_WHAT NEEDS TO BE DONE_. Only the count should appear in your answer: how many lines of the data below contain the word "zero"?

Saved entries

-------

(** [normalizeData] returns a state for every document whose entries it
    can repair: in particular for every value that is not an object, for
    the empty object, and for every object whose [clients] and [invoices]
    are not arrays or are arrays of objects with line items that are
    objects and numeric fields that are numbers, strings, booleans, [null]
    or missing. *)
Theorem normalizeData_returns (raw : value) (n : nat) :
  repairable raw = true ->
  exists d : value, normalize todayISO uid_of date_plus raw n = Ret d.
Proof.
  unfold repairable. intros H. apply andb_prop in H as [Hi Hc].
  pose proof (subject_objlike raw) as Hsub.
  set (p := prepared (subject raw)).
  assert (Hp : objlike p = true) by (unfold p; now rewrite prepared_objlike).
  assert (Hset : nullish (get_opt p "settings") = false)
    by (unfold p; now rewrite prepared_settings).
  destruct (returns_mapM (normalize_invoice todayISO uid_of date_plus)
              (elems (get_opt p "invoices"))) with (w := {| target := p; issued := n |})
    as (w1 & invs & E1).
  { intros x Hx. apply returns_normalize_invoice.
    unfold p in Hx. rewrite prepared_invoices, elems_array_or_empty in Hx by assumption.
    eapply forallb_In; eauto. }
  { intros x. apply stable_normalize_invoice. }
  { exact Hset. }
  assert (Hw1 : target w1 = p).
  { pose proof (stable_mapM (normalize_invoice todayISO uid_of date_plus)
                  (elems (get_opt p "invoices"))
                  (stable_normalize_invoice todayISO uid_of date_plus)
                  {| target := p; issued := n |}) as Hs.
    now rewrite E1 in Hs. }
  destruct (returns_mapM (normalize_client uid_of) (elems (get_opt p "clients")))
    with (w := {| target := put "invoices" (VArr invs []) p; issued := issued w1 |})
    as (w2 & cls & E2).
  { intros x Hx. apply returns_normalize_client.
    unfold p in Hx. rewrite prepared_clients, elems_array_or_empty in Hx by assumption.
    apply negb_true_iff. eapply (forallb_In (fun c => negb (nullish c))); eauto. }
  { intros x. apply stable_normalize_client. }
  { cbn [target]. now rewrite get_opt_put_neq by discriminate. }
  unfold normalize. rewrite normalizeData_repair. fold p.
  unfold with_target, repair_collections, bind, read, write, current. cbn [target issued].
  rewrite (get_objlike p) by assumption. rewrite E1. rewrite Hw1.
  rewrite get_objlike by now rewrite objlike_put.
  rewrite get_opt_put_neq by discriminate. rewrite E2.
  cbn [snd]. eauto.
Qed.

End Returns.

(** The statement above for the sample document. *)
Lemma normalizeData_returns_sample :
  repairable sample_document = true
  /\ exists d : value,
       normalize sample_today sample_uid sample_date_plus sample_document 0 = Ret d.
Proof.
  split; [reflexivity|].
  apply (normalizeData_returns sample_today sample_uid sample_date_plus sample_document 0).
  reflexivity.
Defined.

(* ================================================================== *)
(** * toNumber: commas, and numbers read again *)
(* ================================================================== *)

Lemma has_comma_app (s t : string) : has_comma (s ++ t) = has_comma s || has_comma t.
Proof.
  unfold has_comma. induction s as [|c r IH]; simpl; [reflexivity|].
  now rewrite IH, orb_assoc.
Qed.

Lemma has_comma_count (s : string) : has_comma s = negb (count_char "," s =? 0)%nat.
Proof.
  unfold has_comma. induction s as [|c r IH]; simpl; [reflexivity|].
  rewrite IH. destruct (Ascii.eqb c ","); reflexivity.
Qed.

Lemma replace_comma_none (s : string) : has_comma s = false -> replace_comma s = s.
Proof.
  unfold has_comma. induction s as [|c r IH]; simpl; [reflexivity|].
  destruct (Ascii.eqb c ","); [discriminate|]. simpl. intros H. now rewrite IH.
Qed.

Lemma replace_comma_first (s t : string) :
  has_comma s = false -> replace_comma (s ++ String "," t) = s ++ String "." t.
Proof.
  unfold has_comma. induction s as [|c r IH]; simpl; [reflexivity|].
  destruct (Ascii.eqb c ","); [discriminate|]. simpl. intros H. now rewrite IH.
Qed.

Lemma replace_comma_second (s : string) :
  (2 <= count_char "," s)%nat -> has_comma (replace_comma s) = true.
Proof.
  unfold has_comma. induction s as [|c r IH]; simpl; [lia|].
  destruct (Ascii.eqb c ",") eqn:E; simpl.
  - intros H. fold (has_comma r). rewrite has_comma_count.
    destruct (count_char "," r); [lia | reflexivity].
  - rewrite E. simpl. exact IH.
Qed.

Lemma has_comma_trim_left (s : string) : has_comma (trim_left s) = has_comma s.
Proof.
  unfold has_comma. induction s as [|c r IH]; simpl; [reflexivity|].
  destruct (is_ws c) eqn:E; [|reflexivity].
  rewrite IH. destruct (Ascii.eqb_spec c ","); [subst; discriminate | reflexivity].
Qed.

-------

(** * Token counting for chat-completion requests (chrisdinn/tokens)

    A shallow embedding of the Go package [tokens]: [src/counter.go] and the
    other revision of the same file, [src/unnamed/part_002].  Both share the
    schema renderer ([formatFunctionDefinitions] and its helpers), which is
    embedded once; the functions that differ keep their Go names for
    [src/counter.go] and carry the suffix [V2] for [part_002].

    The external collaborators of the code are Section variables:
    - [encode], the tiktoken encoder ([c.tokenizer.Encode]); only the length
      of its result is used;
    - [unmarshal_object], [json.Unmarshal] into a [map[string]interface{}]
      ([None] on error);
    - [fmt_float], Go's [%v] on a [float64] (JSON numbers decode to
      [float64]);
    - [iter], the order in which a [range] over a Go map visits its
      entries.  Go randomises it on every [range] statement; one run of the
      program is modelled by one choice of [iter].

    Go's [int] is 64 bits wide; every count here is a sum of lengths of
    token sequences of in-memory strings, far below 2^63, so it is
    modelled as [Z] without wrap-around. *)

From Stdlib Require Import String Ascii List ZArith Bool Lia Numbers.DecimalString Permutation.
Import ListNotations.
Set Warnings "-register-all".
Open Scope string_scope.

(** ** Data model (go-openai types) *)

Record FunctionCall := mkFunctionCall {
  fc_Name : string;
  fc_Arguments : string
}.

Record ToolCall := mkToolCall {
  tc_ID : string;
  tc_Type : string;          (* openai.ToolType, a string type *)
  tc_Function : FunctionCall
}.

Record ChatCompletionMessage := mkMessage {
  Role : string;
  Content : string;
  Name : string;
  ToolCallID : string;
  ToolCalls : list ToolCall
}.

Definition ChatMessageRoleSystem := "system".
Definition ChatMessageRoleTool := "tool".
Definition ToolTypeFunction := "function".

-------

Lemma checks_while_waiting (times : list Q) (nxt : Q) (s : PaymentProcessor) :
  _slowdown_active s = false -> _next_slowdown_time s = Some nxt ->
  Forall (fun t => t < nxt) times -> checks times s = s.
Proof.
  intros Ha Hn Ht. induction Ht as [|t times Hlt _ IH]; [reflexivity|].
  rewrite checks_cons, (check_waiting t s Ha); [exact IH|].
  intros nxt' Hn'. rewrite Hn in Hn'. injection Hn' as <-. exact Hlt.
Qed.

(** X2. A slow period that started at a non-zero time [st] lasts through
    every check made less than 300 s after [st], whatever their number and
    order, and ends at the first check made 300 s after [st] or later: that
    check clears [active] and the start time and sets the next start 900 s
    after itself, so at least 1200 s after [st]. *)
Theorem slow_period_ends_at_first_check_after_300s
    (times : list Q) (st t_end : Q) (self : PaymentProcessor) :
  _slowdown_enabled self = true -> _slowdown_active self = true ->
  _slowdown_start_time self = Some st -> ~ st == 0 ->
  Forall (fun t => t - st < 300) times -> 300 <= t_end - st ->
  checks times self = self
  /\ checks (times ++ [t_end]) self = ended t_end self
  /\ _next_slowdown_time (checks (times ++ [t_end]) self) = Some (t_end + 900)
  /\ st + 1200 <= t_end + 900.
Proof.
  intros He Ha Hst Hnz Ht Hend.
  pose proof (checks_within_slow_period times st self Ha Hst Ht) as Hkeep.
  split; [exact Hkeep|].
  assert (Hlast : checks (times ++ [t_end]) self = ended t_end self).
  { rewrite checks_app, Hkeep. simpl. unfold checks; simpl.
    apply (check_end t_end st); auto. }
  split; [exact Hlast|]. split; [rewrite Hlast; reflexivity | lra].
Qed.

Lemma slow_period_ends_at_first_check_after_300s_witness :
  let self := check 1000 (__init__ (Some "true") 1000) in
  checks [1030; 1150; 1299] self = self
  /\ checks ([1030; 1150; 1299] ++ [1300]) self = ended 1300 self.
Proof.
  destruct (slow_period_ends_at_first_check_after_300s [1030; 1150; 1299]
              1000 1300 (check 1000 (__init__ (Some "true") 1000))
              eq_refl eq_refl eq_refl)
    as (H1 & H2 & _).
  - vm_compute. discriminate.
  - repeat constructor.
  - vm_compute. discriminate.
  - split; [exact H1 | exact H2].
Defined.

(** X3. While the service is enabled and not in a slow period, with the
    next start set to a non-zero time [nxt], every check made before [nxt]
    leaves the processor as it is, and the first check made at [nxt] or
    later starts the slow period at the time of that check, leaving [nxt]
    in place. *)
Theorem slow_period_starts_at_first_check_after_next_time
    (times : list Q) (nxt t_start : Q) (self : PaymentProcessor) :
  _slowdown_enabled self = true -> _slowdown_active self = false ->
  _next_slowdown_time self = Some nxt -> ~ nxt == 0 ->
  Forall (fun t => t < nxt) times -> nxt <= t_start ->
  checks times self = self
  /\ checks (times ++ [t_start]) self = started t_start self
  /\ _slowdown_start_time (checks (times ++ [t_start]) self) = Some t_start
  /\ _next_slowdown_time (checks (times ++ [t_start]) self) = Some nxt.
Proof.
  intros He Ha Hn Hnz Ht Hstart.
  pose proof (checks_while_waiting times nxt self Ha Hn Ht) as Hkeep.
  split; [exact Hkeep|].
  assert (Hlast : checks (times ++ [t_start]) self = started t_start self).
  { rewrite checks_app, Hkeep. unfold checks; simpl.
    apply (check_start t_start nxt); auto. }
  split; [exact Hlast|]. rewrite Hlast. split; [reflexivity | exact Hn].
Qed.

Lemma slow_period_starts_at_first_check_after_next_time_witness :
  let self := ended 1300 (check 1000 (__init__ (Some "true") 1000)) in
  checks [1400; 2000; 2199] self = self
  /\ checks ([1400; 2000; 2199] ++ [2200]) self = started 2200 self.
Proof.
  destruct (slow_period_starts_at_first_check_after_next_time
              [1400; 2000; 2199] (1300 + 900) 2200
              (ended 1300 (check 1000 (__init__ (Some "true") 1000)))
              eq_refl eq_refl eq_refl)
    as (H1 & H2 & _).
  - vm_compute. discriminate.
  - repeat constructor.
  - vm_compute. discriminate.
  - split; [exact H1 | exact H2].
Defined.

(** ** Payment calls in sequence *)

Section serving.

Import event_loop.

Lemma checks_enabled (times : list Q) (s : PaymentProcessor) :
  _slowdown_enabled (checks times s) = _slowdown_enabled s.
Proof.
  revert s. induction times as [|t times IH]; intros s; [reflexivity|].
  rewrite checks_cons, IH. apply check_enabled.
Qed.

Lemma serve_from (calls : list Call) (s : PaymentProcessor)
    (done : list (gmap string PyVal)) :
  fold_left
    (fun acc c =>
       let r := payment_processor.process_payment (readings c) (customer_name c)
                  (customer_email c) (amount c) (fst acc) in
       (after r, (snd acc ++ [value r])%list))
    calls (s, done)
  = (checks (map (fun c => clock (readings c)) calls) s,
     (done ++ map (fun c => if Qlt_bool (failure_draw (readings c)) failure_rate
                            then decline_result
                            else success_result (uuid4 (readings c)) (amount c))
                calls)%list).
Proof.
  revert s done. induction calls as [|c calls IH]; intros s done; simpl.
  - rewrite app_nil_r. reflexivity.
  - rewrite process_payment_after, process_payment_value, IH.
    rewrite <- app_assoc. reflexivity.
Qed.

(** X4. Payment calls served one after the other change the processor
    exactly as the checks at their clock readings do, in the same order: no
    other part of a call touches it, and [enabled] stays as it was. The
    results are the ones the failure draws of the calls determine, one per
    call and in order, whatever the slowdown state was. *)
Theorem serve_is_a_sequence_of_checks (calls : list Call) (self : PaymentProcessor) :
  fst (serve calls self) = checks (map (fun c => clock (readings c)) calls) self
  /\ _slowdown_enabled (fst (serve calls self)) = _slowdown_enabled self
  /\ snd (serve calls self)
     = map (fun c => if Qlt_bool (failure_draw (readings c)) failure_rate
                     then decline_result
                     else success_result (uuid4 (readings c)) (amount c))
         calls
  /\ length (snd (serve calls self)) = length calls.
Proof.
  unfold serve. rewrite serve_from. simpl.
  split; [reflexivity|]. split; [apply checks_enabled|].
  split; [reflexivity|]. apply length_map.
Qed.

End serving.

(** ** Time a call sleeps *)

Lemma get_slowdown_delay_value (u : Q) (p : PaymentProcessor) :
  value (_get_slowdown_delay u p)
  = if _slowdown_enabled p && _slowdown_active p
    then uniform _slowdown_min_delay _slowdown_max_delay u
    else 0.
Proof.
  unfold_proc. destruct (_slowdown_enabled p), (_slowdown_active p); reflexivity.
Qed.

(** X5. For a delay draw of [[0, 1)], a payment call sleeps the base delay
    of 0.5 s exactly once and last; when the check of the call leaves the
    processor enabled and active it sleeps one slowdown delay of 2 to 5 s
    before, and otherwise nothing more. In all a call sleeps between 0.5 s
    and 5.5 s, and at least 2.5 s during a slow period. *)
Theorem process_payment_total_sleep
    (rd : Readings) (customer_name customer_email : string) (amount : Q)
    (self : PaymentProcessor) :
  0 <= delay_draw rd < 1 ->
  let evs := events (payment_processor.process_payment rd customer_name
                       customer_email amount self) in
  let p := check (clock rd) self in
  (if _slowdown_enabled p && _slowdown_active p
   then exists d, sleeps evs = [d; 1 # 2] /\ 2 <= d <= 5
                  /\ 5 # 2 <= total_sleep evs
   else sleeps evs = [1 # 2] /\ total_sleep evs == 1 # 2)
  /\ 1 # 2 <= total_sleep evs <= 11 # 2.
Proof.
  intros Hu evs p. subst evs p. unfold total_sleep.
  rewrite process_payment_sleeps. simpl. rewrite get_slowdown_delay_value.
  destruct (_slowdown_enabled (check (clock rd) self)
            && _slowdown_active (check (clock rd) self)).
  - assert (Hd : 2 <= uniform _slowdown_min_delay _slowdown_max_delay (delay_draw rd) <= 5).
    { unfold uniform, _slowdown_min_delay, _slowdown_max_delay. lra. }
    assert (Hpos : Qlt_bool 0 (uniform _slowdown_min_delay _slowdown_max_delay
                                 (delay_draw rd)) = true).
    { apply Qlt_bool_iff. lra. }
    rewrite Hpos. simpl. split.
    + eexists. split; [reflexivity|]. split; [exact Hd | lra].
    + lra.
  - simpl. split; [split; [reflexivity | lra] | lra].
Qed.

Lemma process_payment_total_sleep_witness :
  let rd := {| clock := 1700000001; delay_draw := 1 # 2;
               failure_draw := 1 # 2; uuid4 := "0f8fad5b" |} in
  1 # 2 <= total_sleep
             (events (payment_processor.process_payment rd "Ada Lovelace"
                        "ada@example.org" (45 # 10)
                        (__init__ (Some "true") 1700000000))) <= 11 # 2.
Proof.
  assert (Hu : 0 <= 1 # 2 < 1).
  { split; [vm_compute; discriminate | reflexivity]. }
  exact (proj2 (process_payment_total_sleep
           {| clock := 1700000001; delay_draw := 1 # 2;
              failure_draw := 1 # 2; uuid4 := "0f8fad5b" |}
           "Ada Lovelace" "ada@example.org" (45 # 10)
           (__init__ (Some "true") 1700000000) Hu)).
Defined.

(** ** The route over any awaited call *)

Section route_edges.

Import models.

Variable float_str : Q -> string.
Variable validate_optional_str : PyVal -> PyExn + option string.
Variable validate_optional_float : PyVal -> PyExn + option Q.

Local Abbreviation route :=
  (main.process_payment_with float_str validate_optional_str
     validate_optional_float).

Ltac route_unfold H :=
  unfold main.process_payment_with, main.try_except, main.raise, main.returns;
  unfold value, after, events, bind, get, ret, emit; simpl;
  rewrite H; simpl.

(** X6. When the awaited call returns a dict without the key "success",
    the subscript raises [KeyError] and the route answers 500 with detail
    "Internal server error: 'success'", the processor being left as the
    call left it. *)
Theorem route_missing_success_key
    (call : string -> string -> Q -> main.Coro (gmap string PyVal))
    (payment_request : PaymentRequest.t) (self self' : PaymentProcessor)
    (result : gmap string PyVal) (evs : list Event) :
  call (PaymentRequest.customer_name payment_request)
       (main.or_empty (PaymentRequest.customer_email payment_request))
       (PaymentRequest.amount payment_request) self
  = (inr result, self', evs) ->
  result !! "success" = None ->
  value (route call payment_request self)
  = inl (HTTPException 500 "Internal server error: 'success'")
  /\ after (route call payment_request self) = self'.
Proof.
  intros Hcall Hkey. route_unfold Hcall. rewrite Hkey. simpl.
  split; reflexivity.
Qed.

-------

_ANSWER SPACE_. 2